> [WORK TO BE COMPLETED] Search the records below for the word "TlsConn". Copy each line where it occurs.

> [SUPPLIED MATERIAL]

(* ===== verification/ServerRun.v ===== *)
(** * Runs of the server

    Sequences of events from the start of the server: the only panic, who is
    connected, which addresses are in use, what reaches the TUN device.  The
    invariant is that of ServerProofs.v. *)
From S2P Require Import Prelude Errors Text Network CoreSession Opcode Packet Replay Float Reliable Cipher HmacAuth Kdf DataChannel Session SessionProofs SessionSend Runs Control Addr ServerConfig ConnLog TlsDriver Cert Server ServerProofs.
Local Open Scope Z_scope.

Lemma parse_static_key_length pem key : parse_static_key pem = Ok key -> length key = 256%nat.
Proof.
  unfold parse_static_key. intros (k & _ & H)%bind_Ok.
  destruct (Nat.eqb_spec (length k) 256) as [Hl|]; [|done].
  cbn in H. congruence.
Qed.

Section Run.
Context {AEAD : Aead} {ALaws : AeadLaws AEAD} {HMAC : Hmac} {HLaws : HmacLaws HMAC} {SHA : Sha256}
  {UC : Unicode} {Ch : Chrono} {ChF : ChronoFields} {Uu : Uuids}
  {N4 N6 : Type} {Net4 : IpNet 32 N4} {Net6 : IpNet 128 N6} {Txt4 : IpNetText 32 N4}
  {TlsConfig TlsConn : Type} {RL : Rustls TlsConfig TlsConn} {RLaws : RustlsLaws RL}
  {L : Type} {LG : ConnectionLogger L} {LSafe : LoggerSafe LG} {JS : SerdeJson}.

Abbreviation System := (Sys (Ch := Ch) (Uu := Uu) (N4 := N4) (N6 := N6) (TlsConfig := TlsConfig)
  (TlsConn := TlsConn) (L := L)).
Abbreviation Ev := (Event (Ch := Ch) (Uu := Uu)).
Abbreviation Server := (VpnServer (Ch := Ch) (Uu := Uu) (N4 := N4) (N6 := N6) (TlsConfig := TlsConfig)
  (TlsConn := TlsConn) (L := L)).
Implicit Types (s : System) (srv : Server) (e : Ev) (es : list Ev).

Definition event_ok e : Prop :=
  match e with
  | EvUdp env _ data => env_ok env /\ bytes_ok data
  | EvTun env _ | EvPing env | EvAuth env | EvCleanup env => env_ok env
  | EvCallback _ _ _ _ | EvComplete _ _ _ _ => True
  end.

(** ** Who has logged in

    The identity provider has exchanged a code for a token and named the
    owner of the token, whose domain is allowed. *)
Definition vouched (st : OAuthState) (provider : Provider) (code email : str) : Prop :=
  exists token,
    pv_token provider (token_form st code) = TokenFields (Some token) /\
    pv_userinfo provider token = UserFields (Some email) /\
    domain_allowed (os_config st) email = true.

Definition logged_in (cfg : ServerConfig) es (email : str) : Prop :=
  exists oauth provider open code state,
    cfg_oauth cfg = Some oauth /\ oa_enabled oauth = true /\
    (EvCallback provider open code state ∈ es \/ EvComplete provider open code state ∈ es) /\
    vouched (mkOAuthState oauth (build_oauth_base_url oauth (sv_public_host (cfg_server cfg)))) provider code email.

Lemma logged_in_mono cfg es es' email : es ⊆ es' -> logged_in cfg es email -> logged_in cfg es' email.
Proof.
  intros Hsub (o & pv & op & code & st & Ho & Hen & Hin & Hv). exists o, pv, op, code, st.
  split_and!; [done..| |done]. destruct Hin; [left|right]; by apply Hsub.
Qed.

Lemma oauth_flow_vouched st provider open pending code state auth :
  oauth_flow st provider open pending code state = Ok (inl auth) ->
  ac_state auth = state /\ is_Some (pending !! state) /\ vouched st provider code (ac_email auth).
Proof.
  unfold oauth_flow. destruct (pending !! state) as [po|]; [|done]. cbv zeta.
  destruct (pv_token _ _) as [|body| |[token|]] eqn:Ht; try done.
  { by destruct (redact_oauth_error body). }
  destruct (pv_userinfo provider token) as [| | |[email|]] eqn:Hu; try done.
  destruct (domain_allowed (os_config st) email) eqn:Hd; [|done].
  destruct open; [|done]. intros [= <-]. split_and!; [done..|]. by exists token.
Qed.

Lemma answer_Some success failure r resp auth :
  answer success failure r = (resp, Some auth) -> r = inl auth.
Proof. destruct r; cbn; congruence. Qed.

(** ** The error of the identity provider that stops the process

    [redact_oauth_error] cuts the text it logs at byte 200; the cut is inside
    a character when the byte there continues one. *)
Definition oauth_event e : Prop :=
  match e with EvCallback _ _ _ _ | EvComplete _ _ _ _ => True | _ => False end.
#[local] Instance oauth_event_dec e : Decision (oauth_event e).
Proof. destruct e; apply _. Defined.







(** ** The invariant *)
Section Invariant.
Context (cfg : ServerConfig) (V : str -> Prop) (net : N4) (base : gset Z).

Definition sys_inv s : Prop :=
  srv_inv cfg V net base (sy_world s) /\ Forall (fun auth => V (ac_email auth)) (sy_channel s).

Lemma safe_on_world m : safe (srv_inv cfg V net base) m -> safe sys_inv (on_world m).
Proof.
  intros Hm s [Hw Hc]. specialize (Hm _ Hw). unfold on_world, zoom.
  destruct (m (sy_world s)) as [w r]. destruct Hm as [Hw' Hn]. split; [by split|]. by destruct r.
Qed.

Definition answers_vouched (page : OAuthState -> gmap str PendingOAuth ->
    res ServerError (Response * option AuthCompleted)) : Prop :=
  forall oauth pending resp auth, cfg_oauth cfg = Some oauth -> oa_enabled oauth = true ->
    page (mkOAuthState oauth (build_oauth_base_url oauth (sv_public_host (cfg_server cfg)))) pending
      = Ok (resp, Some auth) -> V (ac_email auth).

Lemma kept_oauth_request page s : answers_vouched page -> sys_inv s -> sys_inv (fst (oauth_request page s)).
Proof.
  intros Hp [Hw Hc]. unfold oauth_request. rewrite (sv_cfg _ _ _ _ _ Hw).
  destruct (cfg_oauth cfg) as [oauth|] eqn:Ho; [|by split].
  destruct (oa_enabled oauth) eqn:He; [|by split].
  destruct (page _ _) as [[resp [auth|]]| |] eqn:Hr; try by split.
  split; [done|]. cbn. apply Forall_app. split; [done|].
  constructor; [|done]. by eapply Hp.
Qed.

(** Every event but an OAuth request. *)
Lemma safe_step e : event_ok e -> ~ oauth_event e ->
  (forall email, logged_in cfg [e] email -> V email) -> safe sys_inv (step e).
Proof.
  intros He Hno HV. destruct e as [env a data|env p|env|env|env|pv o code st|pv o code st]; cbn [step]; try done.
  - destruct He. by apply safe_on_world, safe_handle_packet.
  - by apply safe_on_world, safe_handle_tun.
  - by apply safe_on_world, safe_pings.
  - intros s Hs. destruct (sy_channel s) as [|auth rest] eqn:Hch; [by split|].
    destruct Hs as [Hw Hc]. rewrite Hch in Hc. apply Forall_cons in Hc as [Ha Hr].
    apply safe_on_world; [by apply safe_auth_completed|by split].
  - intros s [Hw Hc]. destruct (_ <? _); [|by split].
    match goal with |- context [cleanup_stale_connections ?en ?t ?k _] =>
      destruct (safe_cleanup cfg V net base en t k _ Hw) as [Hw' Hn];
      destruct (cleanup_stale_connections en t k _) as [w [r| |]]; [by split..|done] end.
Qed.

Lemma kept_step e s : event_ok e -> (forall email, logged_in cfg [e] email -> V email) ->
  sys_inv s -> sys_inv (fst (step e s)).
Proof.
  intros He HV Hs. destruct (decide (oauth_event e)) as [Ho|Ho]; [|by apply safe_step].
  destruct e as [| | | | |pv o code st|pv o code st]; try done; cbn [step];
    apply kept_oauth_request; try done; intros oauth pending resp auth Hoa Hen H;
    apply bind_Ok in H as (r & Hr & [= Ha]); apply answer_Some in Ha as ->;
    apply oauth_flow_vouched in Hr as (_ & _ & Hv); apply HV;
    exists oauth, pv, o, code, st; split_and!; try done; [left|right]; left.
Qed.


Lemma run_events_inv es s : Forall event_ok es ->
  (forall email, logged_in cfg es email -> V email) -> sys_inv s -> sys_inv (fst (run_events es s)).
Proof.
  intros He. revert s. induction He as [|e es He Hes IH]; intros s HV Hs; [done|]. cbn [run_events].
  assert (sys_inv (fst (step e s))) as Hs'.
  { apply kept_step; [done| |done]. intros email Hl. apply HV. eapply logged_in_mono, Hl.
    intros x. rewrite list_elem_of_singleton. intros ->. left. }
  destruct (step e s) as [s' [u| |]]; [..|exact Hs'];
    (apply IH; [|done]; intros email Hl; apply HV; eapply logged_in_mono, Hl; by right).
Qed.

End Invariant.

(** ** The start *)
Context {PKI : RustlsPki} (config_of_rustls : ServerTlsConfig -> TlsConfig).
Context (logger_of : LoggerChoice -> res str L) (td_seconds : Z -> option TimeDelta).
Context (fmt : ProtocolError -> str) (fmt_core : CoreError -> str) (files : Files) (utc : DateTime)
  (secret : bytes).

Abbreviation new := (VpnServer_new (N4 := N4) (N6 := N6) (TlsConn := TlsConn)
  config_of_rustls logger_of td_seconds fmt fmt_core files utc secret).

(** The server as [run_server] starts it. *)
Definition start (srv : Server) : System := mkSys (mkWorld srv []) [] Waiting.

Lemma new_server config srv : new config = Ok srv ->
  exists net, net_parse (nw_subnet (cfg_network config)) = inl net /\
    AddressPool_new (Some net) None = Ok (vs_address_pool srv) /\
    vs_config srv = config /\ vs_connections srv = ∅ /\
    (forall k, vs_tls_auth_key srv = Some k -> length k = 256%nat).
Proof.
  unfold VpnServer_new. intros H. cbv zeta in H.
  apply bind_Ok in H as (lt & _ & H). apply bind_Ok in H as (net & Hnet & H).
  destruct (net_parse _) as [net'|] eqn:Hp; [|done]. injection Hnet as ->.
  apply bind_Ok in H as (pool & Hpool & H). apply bind_Ok in H as (tc & _ & H).
  apply bind_Ok in H as (ta & Hta & H). apply bind_Ok in H as (lg & _ & H).
  injection H as <-. exists net. cbn. split_and!; try done.
  - unfold message in Hpool. destruct (AddressPool_new _ _) as [p| |] eqn:Hq; [|done..]. injection Hpool as ->. exact Hq.
  - intros k ->. unfold VpnServer_load_tls_auth_key in Hta.
    destruct (negb _); [done|]. cbv zeta in Hta. destruct (negb _); [done|].
    destruct (fl_read _ _) as [pem|]; [|done].
    destruct (parse_static_key pem) as [key| |] eqn:Hk; try done.
    injection Hta as ->. by eapply parse_static_key_length.
Qed.

Lemma start_inv config V srv : new config = Ok srv ->
  exists net, sys_inv config V net ∅ (start srv).
Proof.
  intros (net & _ & [_ Hpool]%AddressPool_new_wf & Hc & Hm & Hk)%new_server.
  exists net. split; [|done]. constructor; cbn; rewrite ?Hpool; try done.
  unfold conns. cbn. rewrite Hm. intros a c H. by rewrite lookup_empty in H.
Qed.

(** After any events the invariant holds, for the logins among them. *)
Lemma reached_inv config srv es : new config = Ok srv -> Forall event_ok es ->
  exists net, sys_inv config (logged_in config es) net ∅ (fst (run_events es (start srv))).
Proof.
  intros Hn He. destruct (start_inv config (logged_in config es) srv Hn) as [net Hs].
  exists net. by apply run_events_inv.
Qed.


(** C3 With OAuth enabled, a connection is established only for a user who has
    logged in: it carries the e-mail address that the identity provider named
    in one of the requests, of an allowed domain. *)
Theorem established_is_logged_in (config : ServerConfig) (srv : Server) (es : list Ev)
    (Hn : new config = Ok srv) (He : Forall event_ok es) (Ho : oauth_enabled config = true)
    (a : SocketAddr) (c : Connection)
    (Ha : vs_connections (wd_server (sy_world (fst (run_events es (start srv))))) !! a = Some c)
    (Hst : ps_state (co_protocol c) = Established) :
  co_auth_method c = OAuth2 /\
  exists email, co_username c = Some email /\ logged_in config es email.
Proof.
  destruct (reached_inv config srv es Hn He) as (net & Hw & _).
  destruct (sv_conns _ _ _ _ _ Hw a c Ha) as [_ Hv]. by apply (vi_auth _ _ _ _ _ _ _ Hv).
Qed.

(** C7 The VPN addresses of the connections are leased from the pool, no two
    connections have the same one, and an established connection has one. *)
Theorem vpn_addresses_are_exclusive (config : ServerConfig) (srv : Server) (es : list Ev)
    (Hn : new config = Ok srv) (He : Forall event_ok es) :
  let s := wd_server (sy_world (fst (run_events es (start srv)))) in
  (forall a c ip, vs_connections s !! a = Some c -> co_vpn_ip c = Some ip ->
     co_peer_addr c = a /\ ip ∈ ap_allocated_v4 (vs_address_pool s) /\
     forall b d, vs_connections s !! b = Some d -> co_vpn_ip d = Some ip -> b = a) /\
  (forall a c, vs_connections s !! a = Some c -> ps_state (co_protocol c) = Established ->
     is_Some (co_vpn_ip c)).
Proof.
  intros s. destruct (reached_inv config srv es Hn He) as (net & Hw & _). split.
  - intros a c ip Ha Hip. destruct (sv_conns _ _ _ _ _ Hw a c Ha) as [_ Hv].
    destruct (vi_own _ _ _ _ _ _ _ Hv ip Hip) as [Hin Hout].
    split_and!; [apply Hv|exact Hin|]. intros b d Hb Hd.
    destruct (decide (b = a)) as [|Hne]; [done|]. destruct Hout. apply elem_of_ips_except. by exists b, d.
  - intros a c Ha Hst. destruct (sv_conns _ _ _ _ _ Hw a c Ha) as [_ Hv].
    apply (vi_addressed _ _ _ _ _ _ _ Hv). by left.
Qed.

Lemma run_events_app es1 es2 s :
  run_events (es1 ++ es2) s =
  if snd (run_events es1 s) then run_events es2 (fst (run_events es1 s)) else run_events es1 s.
Proof.
  revert s. induction es1 as [|e es1 IH]; intros s; [done|]. cbn [app run_events].
  destruct (step e s) as [s' [u| |]]; [apply IH..|done].
Qed.

Lemma sys_inv_rebase cfg V net s :
  sys_inv cfg V net ∅ s -> sys_inv cfg V net (allocated (sy_world s)) s.
Proof.
  intros [[Hc H4 H6 Hb Hkey Hcs] Hch]. split; [|done]. constructor; try done.
  intros a c Ha. destruct (Hcs a c Ha) as [Hs Hv]. split; [done|]. by eapply vinv_rebase.
Qed.

(** C39 An address is never given back: what the pool has leased after some
    events it still has after more of them, clean-up of idle connections
    included. *)
Theorem leases_are_never_released (config : ServerConfig) (srv : Server) (es1 es2 : list Ev)
    (Hn : new config = Ok srv) (He : Forall event_ok (es1 ++ es2)) :
  ap_allocated_v4 (vs_address_pool (wd_server (sy_world (fst (run_events es1 (start srv)))))) ⊆
  ap_allocated_v4 (vs_address_pool (wd_server (sy_world (fst (run_events (es1 ++ es2) (start srv)))))).
Proof.
  pose proof He as [He1 He2]%Forall_app.
  destruct (start_inv config (logged_in config (es1 ++ es2)) srv Hn) as [net Hs].
  assert (sys_inv config (logged_in config (es1 ++ es2)) net ∅ (fst (run_events es1 (start srv)))) as H1.
  { apply run_events_inv; [done| |done]. intros email. apply logged_in_mono. intros x Hx. apply elem_of_app. by left. }
  rewrite run_events_app. destruct (snd _); [|done]. apply sys_inv_rebase in H1.
  eapply run_events_inv in H1 as [H2 _]; [|exact He2|].
  - exact (sv_base _ _ _ _ _ H2).
  - intros email. apply logged_in_mono. intros x Hx. apply elem_of_app. by right.
Qed.
End Run.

> [PROBLEM SOLUTION]
  {TlsConfig TlsConn : Type} {RL : Rustls TlsConfig TlsConn} {RLaws : RustlsLaws RL}
  (TlsConn := TlsConn) (L := L)).
  (TlsConn := TlsConn) (L := L)).
Abbreviation new := (VpnServer_new (N4 := N4) (N6 := N6) (TlsConn := TlsConn)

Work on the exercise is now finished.